Dataset entries:

▼

(** * V3_Python_Project: a shallow embedding of the shop and its checked properties

    The development follows the Python sources module by module:
    - [PyStr]      the [str] methods the program calls (strip, split, lower, ...);
    - [PyRe]       the fragment of [re] that the two validation patterns use;
    - [validation] [validate_email], [validate_password]              (auth/validation.py);
    - [general]    the process-wide variables, [load_users], [save_users] (utils/general.py);
    - products     [load_products]                          (products/product_management.py);
    - cart         [add_to_cart] ... [checkout]                    (cart/cart_management.py);
    - auth         [generate_password], [sign_up_user]            (auth/authentication.py);
    - menus        [sign_in_user], the account functions and [fund_wallet], the
                   search, and the two menus that call the cart
                   (auth/authentication.py, user/account_management.py,
                    products/product_management.py).

    Python [int] is [Z]; Python [float] is the kernel's binary64 [float]; a
    Python [str] is a list of characters with code points below 256; a list of
    dicts is a list of records; a global that aliases an element of a list is an
    index into that list. *)

From Stdlib Require Import ZArith Ascii String Floats Lia List Bool DecimalString.
From stdpp Require Import base list strings.

Open Scope Z_scope.

(* ------------------------------------------------------------------------- *)
(** ** Python strings *)

Module PyStr.

Abbreviation pystr := (list ascii).

(** A string literal of the source. *)
Definition str (s : string) : pystr := list_ascii_of_string s.

Definition code (c : ascii) : N := N_of_ascii c.

(** [str.isspace] on one character: the code points 9-13, 28-32, 0x85, 0xA0. *)
Definition isspace (c : ascii) : bool :=
  let n := code c in
  ((9 <=? n) && (n <=? 13) || (28 <=? n) && (n <=? 32) || (n =? 133) || (n =? 160))%N.

Definition isupper_ascii (c : ascii) : bool := ((65 <=? code c) && (code c <=? 90))%N.
Definition islower_ascii (c : ascii) : bool := ((97 <=? code c) && (code c <=? 122))%N.
Definition isdigit_ascii (c : ascii) : bool := ((48 <=? code c) && (code c <=? 57))%N.

(** [str.lower] on one character: A-Z, and the Latin-1 capitals 0xC0-0xDE
    without the multiplication sign 0xD7, move up by 32. *)
Definition lower_char (c : ascii) : ascii :=
  let n := code c in
  if ((65 <=? n) && (n <=? 90) || (192 <=? n) && (n <=? 222) && negb (n =? 215))%N
  then ascii_of_N (n + 32) else c.

Definition lower (s : pystr) : pystr := map lower_char s.

(** [str.isalnum] on one character: letters, digits, and the Latin-1
    letters and numerics (0xAA, 0xB2, 0xB3, 0xB5, 0xB9, 0xBA, 0xBC-0xBE,
    0xC0-0xFF without 0xD7 and 0xF7). *)
Definition isalnum_char (c : ascii) : bool :=
  let n := code c in
  (isdigit_ascii c || isupper_ascii c || islower_ascii c
   || (n =? 170) || (n =? 178) || (n =? 179) || (n =? 181) || (n =? 185) || (n =? 186)
   || (188 <=? n) && (n <=? 190)
   || (192 <=? n) && negb (n =? 215) && negb (n =? 247))%N.

(** [s.isalnum()]: every character is alphanumeric and there is at least one. *)
Definition isalnum (s : pystr) : bool :=
  match s with
  | [] => false
  | _ => forallb isalnum_char s
  end.

Fixpoint lstrip (s : pystr) : pystr :=
  match s with
  | c :: s' => if isspace c then lstrip s' else s
  | [] => []
  end.

Definition rstrip (s : pystr) : pystr := rev (lstrip (rev s)).

(** [s.strip()] *)
Definition strip (s : pystr) : pystr := rstrip (lstrip s).

(** [s.split(sep)] for a one-character separator: never the empty list. *)
Fixpoint split (sep : ascii) (s : pystr) : list pystr :=
  match s with
  | [] => [[]]
  | c :: s' =>
      if Ascii.eqb c sep then [] :: split sep s'
      else match split sep s' with
           | w :: ws => (c :: w) :: ws
           | [] => [[c]]
           end
  end.

Fixpoint startswith (p s : pystr) : bool :=
  match p, s with
  | [], _ => true
  | a :: p', b :: s' => Ascii.eqb a b && startswith p' s'
  | _ :: _, [] => false
  end.

Definition endswith (p s : pystr) : bool := startswith (rev p) (rev s).

Definition eqb (a b : pystr) : bool := bool_decide (a = b).

(** Truth value of a string: [not s] is [is_empty s]. *)
Definition is_empty (s : pystr) : bool :=
  match s with [] => true | _ => false end.

Definition LF : ascii := ascii_of_N 10.
Definition CR : ascii := ascii_of_N 13.

(** Text-mode reading with universal newlines: CR LF and a lone CR both
    become LF. *)
Fixpoint universal_newlines (after_cr : bool) (s : pystr) : pystr :=
  match s with
  | [] => []
  | c :: s' =>
      if Ascii.eqb c CR then LF :: universal_newlines true s'
      else if Ascii.eqb c LF then
        (if after_cr then universal_newlines false s' else LF :: universal_newlines false s')
      else c :: universal_newlines false s'
  end.

(** The lines of a text, each without its terminating LF; a text that
    ends in LF has no further empty line. *)
Fixpoint lines (s : pystr) : list pystr :=
  match s with
  | [] => []
  | c :: s' =>
      if Ascii.eqb c LF then [] :: lines s'
      else match lines s' with
           | w :: ws => (c :: w) :: ws
           | [] => [[c]]
           end
  end.

(** [for line in f] over a file opened with mode 'r'. The terminator the
    file object leaves on each line is dropped; every caller strips the line
    first, and LF is whitespace. *)
Definition readlines (s : pystr) : list pystr := lines (universal_newlines false s).

End PyStr.

(* ------------------------------------------------------------------------- *)
(** ** The fragment of Python's [re] used by auth/validation.py *)

Module PyRe.
Import PyStr.

Inductive regex : Type :=
| Chr (c : ascii)                  (* a literal character, escaped or not *)
| Class (p : ascii -> bool)        (* a set [...] or a category such as \S *)
| Dot                              (* .  (no DOTALL): anything but LF *)
| Seq (r1 r2 : regex)              (* r1 r2 *)
| Star (r : regex)                 (* r*  greedy *)
| LazyStar (r : regex)             (* r*? *)
| Plus (r : regex)                 (* r+ *)
| AtLeast (n : nat) (r : regex)    (* r{n,} *)
| Lookahead (r : regex)            (* (?=r) *)
| Bol                              (* ^  (no MULTILINE) *)
| Eol.                             (* $  (no MULTILINE) *)

(** A position in the subject: how many characters lie behind, and the
    characters ahead. *)
Record cursor : Type := Cursor { pos : nat; ahead : pystr }.

Definition one (p : ascii -> bool) (i : cursor) : list cursor :=
  match ahead i with
  | c :: s => if p c then [Cursor (S (pos i)) s] else []
  | [] => []
  end.

(** Repetition of [step], zero or more times. The results come in the
    order in which a backtracking matcher tries them: the longest first when
    [greedy], the shortest first otherwise. An iteration that consumes nothing
    is not repeated; [fuel] bounds the iterations by the characters ahead. *)
Fixpoint loop (greedy : bool) (step : cursor -> list cursor) (fuel : nat) (i : cursor)
  : list cursor :=
  match fuel with
  | O => [i]
  | S fuel' =>
      let more :=
        flat_map (fun j => if (length (ahead j) <? length (ahead i))%nat
                           then loop greedy step fuel' j else [])
                 (step i) in
      if greedy then more ++ [i] else i :: more
  end.

Fixpoint times (n : nat) (step : cursor -> list cursor) (i : cursor) : list cursor :=
  match n with
  | O => [i]
  | S n' => flat_map (times n' step) (step i)
  end.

▲

◆ EXERCISE AIM
Your task is to retype the data exactly, with no line missing.

◆ EXERCISE OUTPUT
(** * V3_Python_Project: a shallow embedding of the shop and its checked properties

    The development follows the Python sources module by module:
    - [PyStr]      the [str] methods the program calls (strip, split, lower, ...);
    - [PyRe]       the fragment of [re] that the two validation patterns use;
    - [validation] [validate_email], [validate_password]              (auth/validation.py);
    - [general]    the process-wide variables, [load_users], [save_users] (utils/general.py);
    - products     [load_products]                          (products/product_management.py);
    - cart         [add_to_cart] ... [checkout]                    (cart/cart_management.py);
    - auth         [generate_password], [sign_up_user]            (auth/authentication.py);
    - menus        [sign_in_user], the account functions and [fund_wallet], the
                   search, and the two menus that call the cart
                   (auth/authentication.py, user/account_management.py,
                    products/product_management.py).

    Python [int] is [Z]; Python [float] is the kernel's binary64 [float]; a
    Python [str] is a list of characters with code points below 256; a list of
    dicts is a list of records; a global that aliases an element of a list is an
    index into that list. *)

From Stdlib Require Import ZArith Ascii String Floats Lia List Bool DecimalString.
From stdpp Require Import base list strings.

Open Scope Z_scope.

(* ------------------------------------------------------------------------- *)
(** ** Python strings *)

Module PyStr.

Abbreviation pystr := (list ascii).

(** A string literal of the source. *)
Definition str (s : string) : pystr := list_ascii_of_string s.

Definition code (c : ascii) : N := N_of_ascii c.

(** [str.isspace] on one character: the code points 9-13, 28-32, 0x85, 0xA0. *)
Definition isspace (c : ascii) : bool :=
  let n := code c in
  ((9 <=? n) && (n <=? 13) || (28 <=? n) && (n <=? 32) || (n =? 133) || (n =? 160))%N.

Definition isupper_ascii (c : ascii) : bool := ((65 <=? code c) && (code c <=? 90))%N.
Definition islower_ascii (c : ascii) : bool := ((97 <=? code c) && (code c <=? 122))%N.
Definition isdigit_ascii (c : ascii) : bool := ((48 <=? code c) && (code c <=? 57))%N.

(** [str.lower] on one character: A-Z, and the Latin-1 capitals 0xC0-0xDE
    without the multiplication sign 0xD7, move up by 32. *)
Definition lower_char (c : ascii) : ascii :=
  let n := code c in
  if ((65 <=? n) && (n <=? 90) || (192 <=? n) && (n <=? 222) && negb (n =? 215))%N
  then ascii_of_N (n + 32) else c.

Definition lower (s : pystr) : pystr := map lower_char s.

(** [str.isalnum] on one character: letters, digits, and the Latin-1
    letters and numerics (0xAA, 0xB2, 0xB3, 0xB5, 0xB9, 0xBA, 0xBC-0xBE,
    0xC0-0xFF without 0xD7 and 0xF7). *)
Definition isalnum_char (c : ascii) : bool :=
  let n := code c in
  (isdigit_ascii c || isupper_ascii c || islower_ascii c
   || (n =? 170) || (n =? 178) || (n =? 179) || (n =? 181) || (n =? 185) || (n =? 186)
   || (188 <=? n) && (n <=? 190)
   || (192 <=? n) && negb (n =? 215) && negb (n =? 247))%N.

(** [s.isalnum()]: every character is alphanumeric and there is at least one. *)
Definition isalnum (s : pystr) : bool :=
  match s with
  | [] => false
  | _ => forallb isalnum_char s
  end.

Fixpoint lstrip (s : pystr) : pystr :=
  match s with
  | c :: s' => if isspace c then lstrip s' else s
  | [] => []
  end.

Definition rstrip (s : pystr) : pystr := rev (lstrip (rev s)).

(** [s.strip()] *)
Definition strip (s : pystr) : pystr := rstrip (lstrip s).

(** [s.split(sep)] for a one-character separator: never the empty list. *)
Fixpoint split (sep : ascii) (s : pystr) : list pystr :=
  match s with
  | [] => [[]]
  | c :: s' =>
      if Ascii.eqb c sep then [] :: split sep s'
      else match split sep s' with
           | w :: ws => (c :: w) :: ws
           | [] => [[c]]
           end
  end.

Fixpoint startswith (p s : pystr) : bool :=
  match p, s with
  | [], _ => true
  | a :: p', b :: s' => Ascii.eqb a b && startswith p' s'
  | _ :: _, [] => false
  end.

Definition endswith (p s : pystr) : bool := startswith (rev p) (rev s).

Definition eqb (a b : pystr) : bool := bool_decide (a = b).

(** Truth value of a string: [not s] is [is_empty s]. *)
Definition is_empty (s : pystr) : bool :=
  match s with [] => true | _ => false end.

Definition LF : ascii := ascii_of_N 10.
Definition CR : ascii := ascii_of_N 13.

(** Text-mode reading with universal newlines: CR LF and a lone CR both
    become LF. *)
Fixpoint universal_newlines (after_cr : bool) (s : pystr) : pystr :=
  match s with
  | [] => []
  | c :: s' =>
      if Ascii.eqb c CR then LF :: universal_newlines true s'
      else if Ascii.eqb c LF then
        (if after_cr then universal_newlines false s' else LF :: universal_newlines false s')
      else c :: universal_newlines false s'
  end.

(** The lines of a text, each without its terminating LF; a text that
    ends in LF has no further empty line. *)
Fixpoint lines (s : pystr) : list pystr :=
  match s with
  | [] => []
  | c :: s' =>
      if Ascii.eqb c LF then [] :: lines s'
      else match lines s' with
           | w :: ws => (c :: w) :: ws
           | [] => [[c]]
           end
  end.

(** [for line in f] over a file opened with mode 'r'. The terminator the
    file object leaves on each line is dropped; every caller strips the line
    first, and LF is whitespace. *)
Definition readlines (s : pystr) : list pystr := lines (universal_newlines false s).

End PyStr.

(* ------------------------------------------------------------------------- *)
(** ** The fragment of Python's [re] used by auth/validation.py *)

Module PyRe.
Import PyStr.

Inductive regex : Type :=
| Chr (c : ascii)                  (* a literal character, escaped or not *)
| Class (p : ascii -> bool)        (* a set [...] or a category such as \S *)
| Dot                              (* .  (no DOTALL): anything but LF *)
| Seq (r1 r2 : regex)              (* r1 r2 *)
| Star (r : regex)                 (* r*  greedy *)
| LazyStar (r : regex)             (* r*? *)
| Plus (r : regex)                 (* r+ *)
| AtLeast (n : nat) (r : regex)    (* r{n,} *)
| Lookahead (r : regex)            (* (?=r) *)
| Bol                              (* ^  (no MULTILINE) *)
| Eol.                             (* $  (no MULTILINE) *)

(** A position in the subject: how many characters lie behind, and the
    characters ahead. *)
Record cursor : Type := Cursor { pos : nat; ahead : pystr }.

Definition one (p : ascii -> bool) (i : cursor) : list cursor :=
  match ahead i with
  | c :: s => if p c then [Cursor (S (pos i)) s] else []
  | [] => []
  end.

(** Repetition of [step], zero or more times. The results come in the
    order in which a backtracking matcher tries them: the longest first when
    [greedy], the shortest first otherwise. An iteration that consumes nothing
    is not repeated; [fuel] bounds the iterations by the characters ahead. *)
Fixpoint loop (greedy : bool) (step : cursor -> list cursor) (fuel : nat) (i : cursor)
  : list cursor :=
  match fuel with
  | O => [i]
  | S fuel' =>
      let more :=
        flat_map (fun j => if (length (ahead j) <? length (ahead i))%nat
                           then loop greedy step fuel' j else [])
                 (step i) in
      if greedy then more ++ [i] else i :: more
  end.

Fixpoint times (n : nat) (step : cursor -> list cursor) (i : cursor) : list cursor :=
  match n with
  | O => [i]
  | S n' => flat_map (times n' step) (step i)
  end.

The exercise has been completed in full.